Return every line from the one with "[|by exists None]." through the one with "rewrite Ht in", inclusive, exactly as it appears below.
• • • • •
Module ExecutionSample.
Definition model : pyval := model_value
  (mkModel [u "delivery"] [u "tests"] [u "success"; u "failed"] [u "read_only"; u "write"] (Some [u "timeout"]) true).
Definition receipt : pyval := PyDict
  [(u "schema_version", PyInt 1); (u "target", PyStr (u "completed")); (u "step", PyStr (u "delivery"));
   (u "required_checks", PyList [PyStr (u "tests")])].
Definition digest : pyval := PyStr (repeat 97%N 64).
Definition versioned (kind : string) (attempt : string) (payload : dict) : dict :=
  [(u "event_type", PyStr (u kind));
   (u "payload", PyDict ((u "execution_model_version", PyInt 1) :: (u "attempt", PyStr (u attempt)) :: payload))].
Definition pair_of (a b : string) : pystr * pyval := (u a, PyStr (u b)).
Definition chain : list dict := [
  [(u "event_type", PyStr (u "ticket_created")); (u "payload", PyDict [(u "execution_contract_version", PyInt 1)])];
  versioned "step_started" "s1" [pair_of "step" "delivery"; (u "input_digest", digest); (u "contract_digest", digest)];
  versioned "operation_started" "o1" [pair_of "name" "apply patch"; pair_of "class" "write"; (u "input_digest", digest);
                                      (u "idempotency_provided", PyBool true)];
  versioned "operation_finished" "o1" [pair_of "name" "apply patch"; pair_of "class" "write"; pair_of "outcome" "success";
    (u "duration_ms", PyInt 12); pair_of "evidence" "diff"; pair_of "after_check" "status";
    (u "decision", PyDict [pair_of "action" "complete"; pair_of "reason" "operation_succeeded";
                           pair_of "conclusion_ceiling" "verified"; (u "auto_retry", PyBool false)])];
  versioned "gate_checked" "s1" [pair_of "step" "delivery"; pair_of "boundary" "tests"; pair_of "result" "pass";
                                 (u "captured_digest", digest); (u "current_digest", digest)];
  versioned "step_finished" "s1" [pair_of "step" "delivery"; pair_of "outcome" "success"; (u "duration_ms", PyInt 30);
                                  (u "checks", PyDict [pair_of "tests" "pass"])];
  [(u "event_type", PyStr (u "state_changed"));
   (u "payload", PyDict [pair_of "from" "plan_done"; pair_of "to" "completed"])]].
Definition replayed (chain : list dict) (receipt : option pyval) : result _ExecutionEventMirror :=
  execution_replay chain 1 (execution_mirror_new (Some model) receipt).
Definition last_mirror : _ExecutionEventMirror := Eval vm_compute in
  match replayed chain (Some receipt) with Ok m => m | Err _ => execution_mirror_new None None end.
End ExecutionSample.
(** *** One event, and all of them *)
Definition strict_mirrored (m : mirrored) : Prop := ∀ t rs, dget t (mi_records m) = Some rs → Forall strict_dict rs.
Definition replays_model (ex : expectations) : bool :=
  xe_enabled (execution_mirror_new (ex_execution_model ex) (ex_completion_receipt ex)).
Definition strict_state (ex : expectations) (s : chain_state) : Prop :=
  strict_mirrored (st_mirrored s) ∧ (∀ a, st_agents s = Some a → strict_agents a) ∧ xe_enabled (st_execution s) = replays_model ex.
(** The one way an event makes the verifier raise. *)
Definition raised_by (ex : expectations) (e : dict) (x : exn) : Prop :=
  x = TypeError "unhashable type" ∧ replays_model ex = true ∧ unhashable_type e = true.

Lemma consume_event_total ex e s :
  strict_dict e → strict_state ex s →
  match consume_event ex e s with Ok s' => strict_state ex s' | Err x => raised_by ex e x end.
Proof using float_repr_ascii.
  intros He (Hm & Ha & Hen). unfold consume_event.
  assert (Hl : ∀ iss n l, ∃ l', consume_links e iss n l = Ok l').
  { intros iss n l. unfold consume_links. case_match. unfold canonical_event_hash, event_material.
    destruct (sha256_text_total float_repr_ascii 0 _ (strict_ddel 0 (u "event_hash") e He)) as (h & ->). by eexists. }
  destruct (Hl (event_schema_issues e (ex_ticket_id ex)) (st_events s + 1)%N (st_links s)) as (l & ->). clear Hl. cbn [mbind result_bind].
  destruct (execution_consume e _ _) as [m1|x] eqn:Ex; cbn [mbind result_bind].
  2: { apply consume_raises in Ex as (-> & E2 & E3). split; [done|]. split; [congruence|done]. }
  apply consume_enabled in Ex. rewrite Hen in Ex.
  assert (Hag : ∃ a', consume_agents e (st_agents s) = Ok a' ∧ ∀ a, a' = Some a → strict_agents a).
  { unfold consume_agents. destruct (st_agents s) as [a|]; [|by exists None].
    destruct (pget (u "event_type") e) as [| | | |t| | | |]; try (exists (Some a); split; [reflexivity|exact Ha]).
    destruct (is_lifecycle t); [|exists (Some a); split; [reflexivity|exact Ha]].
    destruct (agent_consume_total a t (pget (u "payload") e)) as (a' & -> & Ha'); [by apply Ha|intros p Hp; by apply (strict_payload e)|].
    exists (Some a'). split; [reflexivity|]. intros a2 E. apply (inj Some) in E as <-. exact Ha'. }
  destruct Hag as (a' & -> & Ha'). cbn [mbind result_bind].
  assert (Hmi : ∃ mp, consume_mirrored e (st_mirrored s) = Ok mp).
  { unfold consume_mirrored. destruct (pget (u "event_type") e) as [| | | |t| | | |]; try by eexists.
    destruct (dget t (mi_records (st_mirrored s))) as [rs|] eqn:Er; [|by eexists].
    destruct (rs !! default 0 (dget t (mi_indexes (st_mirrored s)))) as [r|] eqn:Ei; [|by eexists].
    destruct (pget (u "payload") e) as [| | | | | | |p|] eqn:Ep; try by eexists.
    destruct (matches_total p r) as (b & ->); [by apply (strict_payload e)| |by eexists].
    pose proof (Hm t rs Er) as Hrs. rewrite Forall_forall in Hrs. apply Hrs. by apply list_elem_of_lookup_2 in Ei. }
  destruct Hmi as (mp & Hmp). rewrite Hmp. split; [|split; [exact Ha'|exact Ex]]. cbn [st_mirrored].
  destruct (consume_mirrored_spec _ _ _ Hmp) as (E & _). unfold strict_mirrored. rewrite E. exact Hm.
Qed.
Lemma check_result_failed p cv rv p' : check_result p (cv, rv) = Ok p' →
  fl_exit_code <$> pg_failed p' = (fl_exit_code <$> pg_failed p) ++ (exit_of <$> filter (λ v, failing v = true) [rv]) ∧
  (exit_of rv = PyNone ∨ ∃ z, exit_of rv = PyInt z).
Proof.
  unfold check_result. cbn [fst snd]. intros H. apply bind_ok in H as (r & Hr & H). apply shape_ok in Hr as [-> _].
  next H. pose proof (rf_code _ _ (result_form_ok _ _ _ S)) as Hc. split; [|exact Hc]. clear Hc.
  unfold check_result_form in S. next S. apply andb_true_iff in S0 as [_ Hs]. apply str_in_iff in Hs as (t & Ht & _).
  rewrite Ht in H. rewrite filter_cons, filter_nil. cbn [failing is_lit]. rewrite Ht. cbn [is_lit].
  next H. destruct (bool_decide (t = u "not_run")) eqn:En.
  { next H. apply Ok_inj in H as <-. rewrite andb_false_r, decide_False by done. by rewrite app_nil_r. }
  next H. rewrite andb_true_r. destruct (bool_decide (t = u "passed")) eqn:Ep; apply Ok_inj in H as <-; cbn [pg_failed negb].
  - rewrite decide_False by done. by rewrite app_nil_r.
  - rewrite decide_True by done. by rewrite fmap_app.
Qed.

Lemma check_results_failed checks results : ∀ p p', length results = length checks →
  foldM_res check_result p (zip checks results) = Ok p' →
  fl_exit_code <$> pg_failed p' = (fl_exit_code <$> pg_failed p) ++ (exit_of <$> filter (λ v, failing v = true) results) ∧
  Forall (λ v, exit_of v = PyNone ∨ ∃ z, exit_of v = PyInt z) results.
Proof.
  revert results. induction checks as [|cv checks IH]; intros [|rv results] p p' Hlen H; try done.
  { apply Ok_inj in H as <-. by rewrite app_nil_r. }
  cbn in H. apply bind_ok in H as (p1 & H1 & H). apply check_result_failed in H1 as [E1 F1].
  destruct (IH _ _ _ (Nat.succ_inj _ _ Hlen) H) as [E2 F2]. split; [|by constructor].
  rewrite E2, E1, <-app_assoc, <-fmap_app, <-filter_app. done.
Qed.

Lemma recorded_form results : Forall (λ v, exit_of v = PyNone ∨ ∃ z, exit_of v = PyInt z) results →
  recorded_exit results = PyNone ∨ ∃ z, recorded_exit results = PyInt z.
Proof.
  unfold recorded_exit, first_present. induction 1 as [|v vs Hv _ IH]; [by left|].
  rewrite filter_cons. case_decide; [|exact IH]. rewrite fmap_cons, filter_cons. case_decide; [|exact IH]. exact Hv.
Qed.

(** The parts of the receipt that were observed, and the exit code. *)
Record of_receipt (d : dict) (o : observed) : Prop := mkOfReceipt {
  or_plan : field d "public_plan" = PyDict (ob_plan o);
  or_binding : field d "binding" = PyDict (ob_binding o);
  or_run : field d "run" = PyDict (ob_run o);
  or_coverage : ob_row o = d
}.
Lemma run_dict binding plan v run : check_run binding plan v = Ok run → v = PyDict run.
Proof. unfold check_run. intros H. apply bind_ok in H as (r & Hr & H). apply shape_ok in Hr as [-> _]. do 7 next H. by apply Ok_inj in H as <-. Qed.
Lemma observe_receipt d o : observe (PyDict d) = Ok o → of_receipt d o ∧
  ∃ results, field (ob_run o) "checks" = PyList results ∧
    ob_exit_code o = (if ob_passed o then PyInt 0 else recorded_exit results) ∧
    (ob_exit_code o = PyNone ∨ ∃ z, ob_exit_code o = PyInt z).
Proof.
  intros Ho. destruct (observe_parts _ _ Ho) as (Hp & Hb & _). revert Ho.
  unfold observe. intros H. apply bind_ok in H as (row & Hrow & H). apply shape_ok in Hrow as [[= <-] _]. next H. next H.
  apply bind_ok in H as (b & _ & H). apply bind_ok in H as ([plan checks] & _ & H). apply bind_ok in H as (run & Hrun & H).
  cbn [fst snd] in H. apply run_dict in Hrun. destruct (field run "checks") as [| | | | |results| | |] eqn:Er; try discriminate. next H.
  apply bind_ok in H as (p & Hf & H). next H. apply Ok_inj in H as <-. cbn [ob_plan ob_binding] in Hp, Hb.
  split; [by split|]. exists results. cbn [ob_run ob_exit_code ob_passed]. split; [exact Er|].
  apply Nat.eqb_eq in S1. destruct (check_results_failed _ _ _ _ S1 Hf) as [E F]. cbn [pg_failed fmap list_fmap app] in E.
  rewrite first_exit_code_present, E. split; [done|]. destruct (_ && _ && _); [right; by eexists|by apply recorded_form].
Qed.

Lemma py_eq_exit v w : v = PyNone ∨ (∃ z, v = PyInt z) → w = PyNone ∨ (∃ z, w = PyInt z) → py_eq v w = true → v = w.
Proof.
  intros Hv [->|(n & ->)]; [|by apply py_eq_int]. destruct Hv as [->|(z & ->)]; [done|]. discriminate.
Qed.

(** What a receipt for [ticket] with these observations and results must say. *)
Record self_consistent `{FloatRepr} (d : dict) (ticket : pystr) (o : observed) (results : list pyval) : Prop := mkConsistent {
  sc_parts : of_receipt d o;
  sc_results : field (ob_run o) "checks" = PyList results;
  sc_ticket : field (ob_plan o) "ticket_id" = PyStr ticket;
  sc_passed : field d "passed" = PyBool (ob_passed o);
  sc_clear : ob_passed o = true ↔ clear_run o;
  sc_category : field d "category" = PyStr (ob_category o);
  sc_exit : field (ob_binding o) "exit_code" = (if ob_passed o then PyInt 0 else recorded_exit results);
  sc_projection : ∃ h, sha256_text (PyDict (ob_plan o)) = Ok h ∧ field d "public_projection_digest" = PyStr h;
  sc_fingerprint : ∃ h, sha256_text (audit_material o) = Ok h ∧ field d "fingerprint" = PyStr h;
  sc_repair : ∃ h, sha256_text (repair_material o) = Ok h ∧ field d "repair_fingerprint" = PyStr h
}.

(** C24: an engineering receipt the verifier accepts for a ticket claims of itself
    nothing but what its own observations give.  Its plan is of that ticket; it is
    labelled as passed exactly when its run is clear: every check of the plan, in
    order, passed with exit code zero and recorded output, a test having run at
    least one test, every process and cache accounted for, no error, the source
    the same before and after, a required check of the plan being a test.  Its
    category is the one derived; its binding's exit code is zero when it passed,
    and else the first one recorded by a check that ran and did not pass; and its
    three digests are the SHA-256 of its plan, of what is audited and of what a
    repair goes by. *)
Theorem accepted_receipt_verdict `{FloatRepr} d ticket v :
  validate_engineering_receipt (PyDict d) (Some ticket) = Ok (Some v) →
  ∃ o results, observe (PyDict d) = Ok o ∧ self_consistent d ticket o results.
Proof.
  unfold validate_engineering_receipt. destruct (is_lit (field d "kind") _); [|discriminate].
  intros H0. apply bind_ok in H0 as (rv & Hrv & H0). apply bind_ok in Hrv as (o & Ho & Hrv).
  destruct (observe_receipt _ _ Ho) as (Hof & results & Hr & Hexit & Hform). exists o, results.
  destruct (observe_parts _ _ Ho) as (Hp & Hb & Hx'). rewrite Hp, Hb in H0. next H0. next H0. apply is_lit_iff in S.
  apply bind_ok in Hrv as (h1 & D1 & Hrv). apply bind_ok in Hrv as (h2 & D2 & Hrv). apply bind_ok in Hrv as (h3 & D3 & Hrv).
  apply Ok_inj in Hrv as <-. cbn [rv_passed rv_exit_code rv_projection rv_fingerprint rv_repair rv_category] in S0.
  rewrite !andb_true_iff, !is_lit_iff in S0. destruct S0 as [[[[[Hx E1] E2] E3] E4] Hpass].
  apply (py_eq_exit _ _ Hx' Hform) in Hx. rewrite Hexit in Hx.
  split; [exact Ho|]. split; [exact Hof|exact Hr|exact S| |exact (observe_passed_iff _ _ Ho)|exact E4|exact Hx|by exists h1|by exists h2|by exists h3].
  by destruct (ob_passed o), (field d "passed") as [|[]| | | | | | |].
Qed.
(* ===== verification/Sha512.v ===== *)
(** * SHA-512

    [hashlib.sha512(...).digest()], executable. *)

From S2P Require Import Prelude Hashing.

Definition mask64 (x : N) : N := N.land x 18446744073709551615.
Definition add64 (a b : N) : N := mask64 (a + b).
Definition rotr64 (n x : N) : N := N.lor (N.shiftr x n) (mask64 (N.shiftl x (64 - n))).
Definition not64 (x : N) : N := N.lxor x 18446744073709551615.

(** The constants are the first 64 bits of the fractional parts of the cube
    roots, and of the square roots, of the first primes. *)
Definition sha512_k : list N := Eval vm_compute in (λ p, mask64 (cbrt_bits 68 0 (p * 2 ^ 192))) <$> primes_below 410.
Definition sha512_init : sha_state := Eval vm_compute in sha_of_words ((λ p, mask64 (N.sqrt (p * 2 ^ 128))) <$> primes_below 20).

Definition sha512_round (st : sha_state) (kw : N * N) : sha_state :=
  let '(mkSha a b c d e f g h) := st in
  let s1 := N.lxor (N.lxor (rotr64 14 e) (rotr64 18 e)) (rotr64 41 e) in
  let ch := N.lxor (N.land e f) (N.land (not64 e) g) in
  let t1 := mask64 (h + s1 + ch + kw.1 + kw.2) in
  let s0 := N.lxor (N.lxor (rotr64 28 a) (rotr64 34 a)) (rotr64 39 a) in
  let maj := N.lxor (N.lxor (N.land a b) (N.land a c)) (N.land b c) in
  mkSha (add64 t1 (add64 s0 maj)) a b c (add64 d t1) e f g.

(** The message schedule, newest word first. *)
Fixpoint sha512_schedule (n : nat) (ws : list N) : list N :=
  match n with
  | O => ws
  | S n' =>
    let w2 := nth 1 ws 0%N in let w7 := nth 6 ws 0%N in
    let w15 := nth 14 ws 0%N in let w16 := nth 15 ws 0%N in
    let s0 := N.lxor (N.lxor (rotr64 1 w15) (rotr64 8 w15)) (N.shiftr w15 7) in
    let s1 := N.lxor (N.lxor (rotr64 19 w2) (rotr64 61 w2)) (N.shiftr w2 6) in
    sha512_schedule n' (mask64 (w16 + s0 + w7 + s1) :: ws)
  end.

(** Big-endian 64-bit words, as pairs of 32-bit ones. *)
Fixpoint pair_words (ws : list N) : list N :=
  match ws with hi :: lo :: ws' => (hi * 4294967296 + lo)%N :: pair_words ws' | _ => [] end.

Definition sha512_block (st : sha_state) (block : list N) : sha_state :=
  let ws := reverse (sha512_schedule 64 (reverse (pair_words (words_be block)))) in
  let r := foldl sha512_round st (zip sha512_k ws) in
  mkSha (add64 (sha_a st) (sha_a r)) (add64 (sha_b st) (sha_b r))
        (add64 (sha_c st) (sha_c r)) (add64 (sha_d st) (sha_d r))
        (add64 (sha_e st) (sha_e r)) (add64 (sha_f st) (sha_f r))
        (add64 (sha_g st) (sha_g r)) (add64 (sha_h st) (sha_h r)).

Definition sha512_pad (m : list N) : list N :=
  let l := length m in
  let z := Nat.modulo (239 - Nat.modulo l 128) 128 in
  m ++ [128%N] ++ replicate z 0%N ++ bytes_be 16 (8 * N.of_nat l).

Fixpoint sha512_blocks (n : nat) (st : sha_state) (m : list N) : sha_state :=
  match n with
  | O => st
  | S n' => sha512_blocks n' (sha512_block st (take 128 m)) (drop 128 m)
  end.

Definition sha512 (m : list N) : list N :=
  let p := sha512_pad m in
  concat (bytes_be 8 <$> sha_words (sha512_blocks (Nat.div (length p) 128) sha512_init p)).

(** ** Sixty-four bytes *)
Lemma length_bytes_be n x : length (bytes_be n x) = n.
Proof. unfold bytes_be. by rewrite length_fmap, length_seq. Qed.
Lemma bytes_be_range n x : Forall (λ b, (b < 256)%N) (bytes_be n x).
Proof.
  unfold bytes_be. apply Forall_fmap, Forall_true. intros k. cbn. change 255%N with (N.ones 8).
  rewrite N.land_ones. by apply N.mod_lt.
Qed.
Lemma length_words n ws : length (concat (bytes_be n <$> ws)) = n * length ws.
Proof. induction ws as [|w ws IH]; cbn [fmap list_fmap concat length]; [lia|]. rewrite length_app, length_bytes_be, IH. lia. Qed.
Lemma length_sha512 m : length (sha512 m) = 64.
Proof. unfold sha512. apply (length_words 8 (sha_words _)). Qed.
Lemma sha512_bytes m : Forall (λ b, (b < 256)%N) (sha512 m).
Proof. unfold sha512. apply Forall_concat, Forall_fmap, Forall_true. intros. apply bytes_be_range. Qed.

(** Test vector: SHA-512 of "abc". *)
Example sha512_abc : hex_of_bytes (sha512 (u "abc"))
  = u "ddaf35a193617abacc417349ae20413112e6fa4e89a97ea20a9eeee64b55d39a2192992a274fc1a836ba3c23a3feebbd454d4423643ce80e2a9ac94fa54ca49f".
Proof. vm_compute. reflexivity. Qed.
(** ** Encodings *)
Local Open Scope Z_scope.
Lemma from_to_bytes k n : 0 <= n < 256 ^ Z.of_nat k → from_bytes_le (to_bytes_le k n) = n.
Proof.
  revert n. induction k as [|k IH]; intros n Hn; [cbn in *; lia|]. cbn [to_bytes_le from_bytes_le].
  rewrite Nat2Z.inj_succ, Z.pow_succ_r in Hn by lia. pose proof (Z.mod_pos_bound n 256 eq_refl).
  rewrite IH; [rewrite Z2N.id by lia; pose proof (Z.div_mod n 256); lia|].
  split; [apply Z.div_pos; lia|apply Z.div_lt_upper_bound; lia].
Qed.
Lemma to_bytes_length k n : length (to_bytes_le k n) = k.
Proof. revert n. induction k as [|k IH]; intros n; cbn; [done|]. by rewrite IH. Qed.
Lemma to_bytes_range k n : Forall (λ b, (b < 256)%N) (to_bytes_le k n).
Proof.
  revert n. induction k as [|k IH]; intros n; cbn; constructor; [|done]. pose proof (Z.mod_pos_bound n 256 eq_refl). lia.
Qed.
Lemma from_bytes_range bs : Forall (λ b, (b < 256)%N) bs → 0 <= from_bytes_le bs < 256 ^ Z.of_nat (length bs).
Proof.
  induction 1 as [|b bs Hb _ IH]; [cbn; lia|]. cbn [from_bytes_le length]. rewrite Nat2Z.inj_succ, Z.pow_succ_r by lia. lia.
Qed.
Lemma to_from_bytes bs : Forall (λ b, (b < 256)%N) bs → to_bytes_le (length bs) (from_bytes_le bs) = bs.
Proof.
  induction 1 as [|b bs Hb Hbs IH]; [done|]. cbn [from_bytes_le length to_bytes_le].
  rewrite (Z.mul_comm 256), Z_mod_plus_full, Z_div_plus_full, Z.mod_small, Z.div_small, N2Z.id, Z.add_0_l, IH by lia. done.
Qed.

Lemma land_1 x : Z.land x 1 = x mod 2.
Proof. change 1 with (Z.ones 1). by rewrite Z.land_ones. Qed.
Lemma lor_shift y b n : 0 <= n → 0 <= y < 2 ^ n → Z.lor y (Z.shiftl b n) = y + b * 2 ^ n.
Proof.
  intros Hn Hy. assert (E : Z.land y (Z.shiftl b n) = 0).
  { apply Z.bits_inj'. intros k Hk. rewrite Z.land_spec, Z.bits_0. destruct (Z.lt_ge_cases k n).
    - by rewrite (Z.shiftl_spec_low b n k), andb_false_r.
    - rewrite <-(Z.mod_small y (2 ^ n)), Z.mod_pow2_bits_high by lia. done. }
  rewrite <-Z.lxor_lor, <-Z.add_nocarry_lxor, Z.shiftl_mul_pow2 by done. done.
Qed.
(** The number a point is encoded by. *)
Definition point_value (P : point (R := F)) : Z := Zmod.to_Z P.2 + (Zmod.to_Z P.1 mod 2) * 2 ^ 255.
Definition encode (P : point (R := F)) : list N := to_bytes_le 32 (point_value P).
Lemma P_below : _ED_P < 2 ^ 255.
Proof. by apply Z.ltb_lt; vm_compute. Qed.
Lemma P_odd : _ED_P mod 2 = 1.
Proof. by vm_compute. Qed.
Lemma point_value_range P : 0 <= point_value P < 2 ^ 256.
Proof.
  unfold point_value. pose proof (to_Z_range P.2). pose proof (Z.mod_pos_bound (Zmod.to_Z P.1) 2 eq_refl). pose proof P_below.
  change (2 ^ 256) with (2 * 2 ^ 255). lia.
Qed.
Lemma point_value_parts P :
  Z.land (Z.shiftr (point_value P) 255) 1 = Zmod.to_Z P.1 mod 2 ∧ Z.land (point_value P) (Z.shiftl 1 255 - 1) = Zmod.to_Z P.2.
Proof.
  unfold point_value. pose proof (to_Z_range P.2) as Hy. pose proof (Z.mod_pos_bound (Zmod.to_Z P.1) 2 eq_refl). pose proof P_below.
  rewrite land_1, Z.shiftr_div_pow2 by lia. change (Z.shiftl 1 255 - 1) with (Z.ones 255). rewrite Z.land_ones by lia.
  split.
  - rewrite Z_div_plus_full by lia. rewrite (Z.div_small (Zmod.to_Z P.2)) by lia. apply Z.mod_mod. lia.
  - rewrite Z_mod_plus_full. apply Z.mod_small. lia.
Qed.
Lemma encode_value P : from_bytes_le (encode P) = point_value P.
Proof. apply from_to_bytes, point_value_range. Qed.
• • • • •
ANSWER SECTION
  { unfold consume_agents. destruct (st_agents s) as [a|]; [|by exists None].
    destruct (pget (u "event_type") e) as [| | | |t| | | |]; try (exists (Some a); split; [reflexivity|exact Ha]).
    destruct (is_lifecycle t); [|exists (Some a); split; [reflexivity|exact Ha]].
    destruct (agent_consume_total a t (pget (u "payload") e)) as (a' & -> & Ha'); [by apply Ha|intros p Hp; by apply (strict_payload e)|].
    exists (Some a'). split; [reflexivity|]. intros a2 E. apply (inj Some) in E as <-. exact Ha'. }
  destruct Hag as (a' & -> & Ha'). cbn [mbind result_bind].
  assert (Hmi : ∃ mp, consume_mirrored e (st_mirrored s) = Ok mp).
  { unfold consume_mirrored. destruct (pget (u "event_type") e) as [| | | |t| | | |]; try by eexists.
    destruct (dget t (mi_records (st_mirrored s))) as [rs|] eqn:Er; [|by eexists].
    destruct (rs !! default 0 (dget t (mi_indexes (st_mirrored s)))) as [r|] eqn:Ei; [|by eexists].
    destruct (pget (u "payload") e) as [| | | | | | |p|] eqn:Ep; try by eexists.
    destruct (matches_total p r) as (b & ->); [by apply (strict_payload e)| |by eexists].
    pose proof (Hm t rs Er) as Hrs. rewrite Forall_forall in Hrs. apply Hrs. by apply list_elem_of_lookup_2 in Ei. }
  destruct Hmi as (mp & Hmp). rewrite Hmp. split; [|split; [exact Ha'|exact Ex]]. cbn [st_mirrored].
  destruct (consume_mirrored_spec _ _ _ Hmp) as (E & _). unfold strict_mirrored. rewrite E. exact Hm.
Qed.
Lemma check_result_failed p cv rv p' : check_result p (cv, rv) = Ok p' →
  fl_exit_code <$> pg_failed p' = (fl_exit_code <$> pg_failed p) ++ (exit_of <$> filter (λ v, failing v = true) [rv]) ∧
  (exit_of rv = PyNone ∨ ∃ z, exit_of rv = PyInt z).
Proof.
  unfold check_result. cbn [fst snd]. intros H. apply bind_ok in H as (r & Hr & H). apply shape_ok in Hr as [-> _].
  next H. pose proof (rf_code _ _ (result_form_ok _ _ _ S)) as Hc. split; [|exact Hc]. clear Hc.
  unfold check_result_form in S. next S. apply andb_true_iff in S0 as [_ Hs]. apply str_in_iff in Hs as (t & Ht & _).
  rewrite Ht in H. rewrite filter_cons, filter_nil. cbn [failing is_lit]. rewrite Ht. cbn [is_lit].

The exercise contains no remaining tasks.